Underdog, you're right I don't know you but I have nothing but respect for any contractor who has been in business for 43 years. I respect the relationship that you obviously have with this customer. I always prefer doing business with a handshake whenever possible. 

I joined this forum hoping to lean more and hoping to share something in return. I would like to share a valuable lesson I learned the hard way a few years ago, I no longer hang paper on a handshake.


----------



## Underdog

daArch said:


> Sorry to be late to the party, hope your still up and reading.
> 
> This will take some creative engineering to line up the back with the face wall and match the stripes as best as you can in the corners. I would, as you suggest, have the stripes vertical up the sides and meet at the peak of the "dome" . Tricky part will be to have the stripes match at the peak and not loose or gain too much wrapping the outside corners, I'd let the inside corners match/mis-match as they want. From the few archways I have wrapped, it's a tough choice to wrap only about 1/4 " and overlap, but there really isn't a better choice (and I've tried). To hide the edge of the underlapped piece, feather out that edge with some quick dry light spackle and over lap using VOV or Border Adhesive (GLUE!).
> 
> On those damn curves, you will need to relief cut the wraps, again, fill the gaps with lite spackle. OH, and have some touch up paint the color of the stripes. :whistling2:
> 
> Does that all make sense ?


 Yeah, I'm still up.
Good idea, it's going to take two days so I think I'll hang the outside and make the tiny wraps; then float the ridge so it's smooth as I butt to the edge on those curved strips.
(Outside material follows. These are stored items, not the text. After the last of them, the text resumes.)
(* ===== verification/Metrics.v ===== *)
(** * Metrics

    [metricHistoryLoop] and [handleMetricHistory] of
    [dashboard/control_plane.go], [firewallSnapshot] of
    [dashboard/storage_sqlite.go], and the sampling of the container in
    [dashboard/main.go]. *)

From Stdlib Require Import SpecFloat.
From S2P Require Import Prelude GoStrings GoFloat Any Ini Topology Config DefaultConfig Files Ledger Bridge Prepare Transfer Registry Health Ingest.

(** ** Numbers read from text

    [value, _ := strconv.ParseInt(s, 10, 64)]: a syntax error gives zero, a
    value out of range the nearest bound. *)

Definition parse_int_or (s : string) : Z :=
  let '(negative, body) :=
    match s with
    | String c r => if Ascii.eqb c "-" then (true, r) else if Ascii.eqb c "+" then (false, r) else (false, s)
    | "" => (false, s)
    end in
  match parse_nat body with
  | None => 0
  | Some n => if (negative : bool) then Z.max int64_min (- n) else Z.min int64_max n
  end.
Definition parse_uint_or (s : string) : Z :=
  match parse_nat s with None => 0 | Some n => Z.min (2 ^ 64 - 1) n end.

Example parse_or_examples :
  map parse_int_or ["12"; "-3"; "+4"; "x"; ""; "99999999999999999999"; "-99999999999999999999"]
  = [12; -3; 4; 0; 0; int64_max; int64_min].
Proof. vm_compute. reflexivity. Qed.

(** ** The container *)

Fixpoint usage_line (lines : list string) : Z :=
  match lines with
  | [] => 0
  | line :: lines =>
      match fields line with
      | [name; value] => if String.eqb name "usage_usec" then parse_uint_or value else usage_line lines
      | _ => usage_line lines
      end
  end.
Definition readCPUUsage (file : file_state) : Z := match file with Content text => usage_line (split newline text) | _ => 0 end.

Record cpu_state := mkCPU { cpu_percent : float64; cpu_usage : Z; cpu_at : Z }.
Definition float_div (a b : float64) : float64 := SFdiv 53 1024 a b.
Definition float_mul (a b : float64) : float64 := SFmul 53 1024 a b.
(** One tick of [cpuSampler]; times in microseconds. *)
Definition cpu_tick (now usage : Z) (c : cpu_state) : cpu_state :=
  let elapsed := now - cpu_at c in
  mkCPU (if (0 <? elapsed) && (cpu_usage c <=? usage)
         then float_mul (float_div (float_of_int (usage - cpu_usage c)) (float_of_int elapsed)) (float_of_int 100)
         else cpu_percent c) usage now.

Definition readInt (file : file_state) : option Z :=
  match file with
  | Content text => let value := trim_space text in if String.eqb value "max" then None else atoi value
  | _ => None
  end.

(** Received and transmitted bytes of one line of [/proc/net/dev]. *)
Definition device_bytes (line : string) : option (Z * Z) :=
  match cut ":" (trim_space line) with
  | None => None
  | Some (name, counters) =>
      if String.eqb (trim_space name) "lo" then None
      else let counters := fields counters in
           if (9 <=? length counters)%nat
           then Some (parse_int_or (nth 0 counters ""), parse_int_or (nth 8 counters "")) else None
  end.
Definition networkBytes (file : file_state) : Z * Z :=
  match file with
  | Content text =>
      fold_left (fun total line => match device_bytes line with
                                   | Some (rx, tx) => (wrap64 (total.1 + rx), wrap64 (total.2 + tx))
                                   | None => total
                                   end) (scan text).1 (0, 0)
  | _ => (0, 0)
  end.

Definition load_average (file : file_state) : list float64 :=
  let values := match file with Content text => fields text | _ => [] end in
  map (fun i => match nth_error values i with Some v => default (S754_zero false) (parse_float v) | None => S754_zero false end) [0; 1; 2]%nat.

(** The figures of the state page; [stat]: blocks, available blocks and block
    size of the runtime directory's file system. *)
Record system_metrics := mkMetrics {
  sm_cpu : float64;
  sm_memory : Z;
  sm_memory_limit : option Z;
  sm_disk_used : Z;
  sm_disk_total : Z;
  sm_rx : Z;
  sm_tx : Z;
  sm_load : list float64
}.
Definition systemMetrics (current max net load : file_state) (stat : Z * Z * Z) (cpu : cpu_state) : system_metrics :=
  let '(blocks, available, size) := stat in
  let total := wrap64 (wrap64 blocks * wrap64 size) in
  let free := wrap64 (wrap64 available * wrap64 size) in
  let (rx, tx) := networkBytes net in
  mkMetrics (cpu_percent cpu) (default 0 (readInt current)) (readInt max) (wrap64 (total - free)) total rx tx (load_average load).

Example network_example :
  networkBytes (Content (concat_str (map (fun l => l +:+ nl)
    ["Inter-|   Receive"; "    lo: 9 9 9 9 9 9 9 9 9"; "  eth0: 10 1 0 0 0 0 0 0 20 2"; " eth1:5 0 0 0 0 0 0 0 7"; "bad: 1"]))) = (15, 27).
Proof. vm_compute. reflexivity. Qed.
Example cpu_example :
  let c := cpu_tick 2000000 1500000 (mkCPU (S754_zero false) 1000000 1000000) in
  format_float (cpu_percent c) = "50" /\ cpu_percent (cpu_tick 3000000 0 c) = cpu_percent c.
Proof. vm_compute. auto. Qed.

(** ** Firewall snapshots *)

Record snapshotRow := mkSnapshot { fs_ts : Z; fs_ip : string; fs_risk : Z; fs_level : Z; fs_until : Z; fs_reason : string }.
Definition sprint_field (row : record) (key : string) : string := sprint (default ANull (row !! key)).
Definition firewallSnapshot (ts : Z) (rows : list record) : list snapshotRow :=
  map (fun row => mkSnapshot ts (sprint_field row "ip") (parse_int_or (sprint_field row "risk")) (parse_int_or (sprint_field row "banLevel"))
                    (parse_int_or (sprint_field row "bannedUntil")) (sprint_field row "reason")) rows.

(** A time in milliseconds is a number with thirteen digits, which [fmt.Sprint]
    writes with an exponent: the ban's end is stored as zero. *)
Lemma ban_end_lost :
  map fs_until (firewallSnapshot 1 [{[ "ip" := AString "192.0.2.1"; "bannedUntil" := ANumber (float_of_int 1700000000000) ]}]) = [0].
Proof. vm_compute. reflexivity. Qed.

(** ** The metric history *)

Definition gateway_table : list (string * string) :=
  [("gateway.active_sessions", "activeSessions"); ("gateway.tracked_ips", "trackedIps")].
Definition counter_table : list (string * string) :=
  [("gateway.dropped_packets", "droppedPackets"); ("gateway.rate_limited", "rateLimited"); ("gateway.temporary_bans", "temporaryBans")].
Definition incident_table : list (string * string) :=
  [("gateway.packets_per_second", "packetsPerSecond"); ("gateway.drop_ratio", "dropRatio")].
Definition companion_table : list (string * string) :=
  [("bds.tps", "currentTps"); ("bds.mspt", "currentMspt"); ("bds.online_players", "onlinePlayers");
   ("bds.cpu_percent", "processCpuPercent"); ("bds.memory_bytes", "processMemoryBytes");
   ("companion.queue_depth", "queueDepth"); ("companion.upload_failures", "uploadFailures")].

Section History.
(** [order]: the order in which Go visits a map literal. *)
Context (order : list (string * string) -> list (string * string)).

(** The rows of a table: a name and the field it is read from. *)
Definition record_field (now : Z) (scope server : string) (values : record) (l : ledger) (item : string * string) : ledger :=
  match numberValue (values !! item.2) with
  | Some value => recordMetric l now scope server item.1 value
  | None => l
  end.
Definition record_table (now : Z) (scope server : string) (values : record) (table : list (string * string)) (l : ledger) : ledger :=
  fold_left (record_field now scope server values) table l.

Definition firewall_rows (gateway : record) : list record :=
  match gateway !! "firewall" with
  | Some (AObject fields) =>
      match (list_to_map fields : record) !! "topRisk" with
      | Some (AArray raw) => omap object_of raw
      | _ => []
      end
  | _ => []
  end.

Definition retention_days (configured : Z) : Z := Z.max 1 configured.
(** [int64(time.Duration(days) * 24 * time.Hour / time.Millisecond)]. *)
Definition retention_millis (days : Z) : Z := Z.quot (wrap64 (wrap64 (days * 24) * 3600000000000)) 1000000.

(** One tick: the ledger and the snapshots added. *)
Definition metric_tick (now retention : Z) (gateway : record) (companions : list companion_view) (l : ledger)
    : ledger * list snapshotRow :=
  let l := record_table now "gateway" "" gateway (order gateway_table) l in
  let l := record_table now "gateway" "" (as_record (gateway !! "counters")) (order counter_table) l in
  let l := record_table now "gateway" "" (as_record (gateway !! "incident")) incident_table l in
  let l := fold_left (fun l companion =>
             record_table now "companion" (textField (cv_record companion) "serverId")
               (as_record (cv_record companion !! "metrics")) (order companion_table) l) companions l in
  (pruneMetrics l (wrap64 (now - retention_millis (retention_days retention))), firewallSnapshot now (firewall_rows gateway)).
End History.

(** [handleMetricHistory]; [minutes] and [limit] as [strconv.Atoi] gives them,
    [now] in milliseconds. *)
Inductive history_error := MetricNameRequired.
Record history_reply := mkHistory { hr_name : string; hr_server : string; hr_minutes : Z; hr_samples : list metricRow }.
Definition history_minutes (minutes : Z) : Z :=
  let minutes := if minutes <=? 0 then 60 else minutes in if 60 * 24 * 30 <? minutes then 60 * 24 * 30 else minutes.
Definition handleMetricHistory (scan : list metricRow -> list metricRow) (now : Z) (name server minutes limit : string)
    (l : ledger) : response history_error history_reply :=
  let name := trim_space name in
  if String.eqb name "" then Reject 400 MetricNameRequired
  else
    let server := trim_space server in
    let minutes := history_minutes (parse_int_or minutes) in
    let limit := if parse_int_or limit <=? 0 then 5000 else parse_int_or limit in
    Reply 200 (mkHistory name server minutes (metricHistory scan l name server (now - minutes * 60000) limit)).

(** ** Lemmas: what a tick records *)

(** Only metric rows of this moment are added. *)
Definition adds_metrics (now : Z) (l l' : ledger) : Prop :=
  exists rows, l' = with_metrics l (metrics l ++ rows) /\ Forall (fun m => me_ts m = now) rows.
She's already aware that it's going to be a raw edge.
Ironically, you have to put in the effort as if the furniture isn't going to go there. You have to hang it for the few days that the area is going to be exposed. _I'm hoping the furniture will be tall_.

You reminded me of something. I think they want me to center it at the doorway so that a wide area of the stripe is on the edge of the insets. At least the edges that are closest to the door. They've become aware that the corners are crooked. 
Man, I'm going to have to make sure they understand it's their decisions on this one. 


:cowboy:


----------



## Underdog

Ohio Painter said:


> Underdog, you're right I don't know you but I have nothing but respect for any contractor who has been in business for 43 years. I respect the relationship that you obviously have with this customer. I always prefer doing business with a handshake whenever possible.
> 
> I joined this forum hoping to lean more and hoping to share something in return. I would like to share a valuable lesson I learned the hard way a few years ago, I no longer hang paper on a handshake.


 If I were starting right now I would do it your way. My way is over. 
With me it's just habit. I'm on cruise control until I retire from this. I just get frustrated because all I hang anymore are difficult installations and exotic materials. I'm trying to transition into selling.


:cowboy:


----------



## daArch

Do you have a link to the pattern?

You talk of _wide area_ of the stripe.


----------



## Underdog

daArch said:


> Do you have a link to the pattern?
> 
> You talk of _wide area_ of the stripe.


I forgot to take a picture of the material... duh.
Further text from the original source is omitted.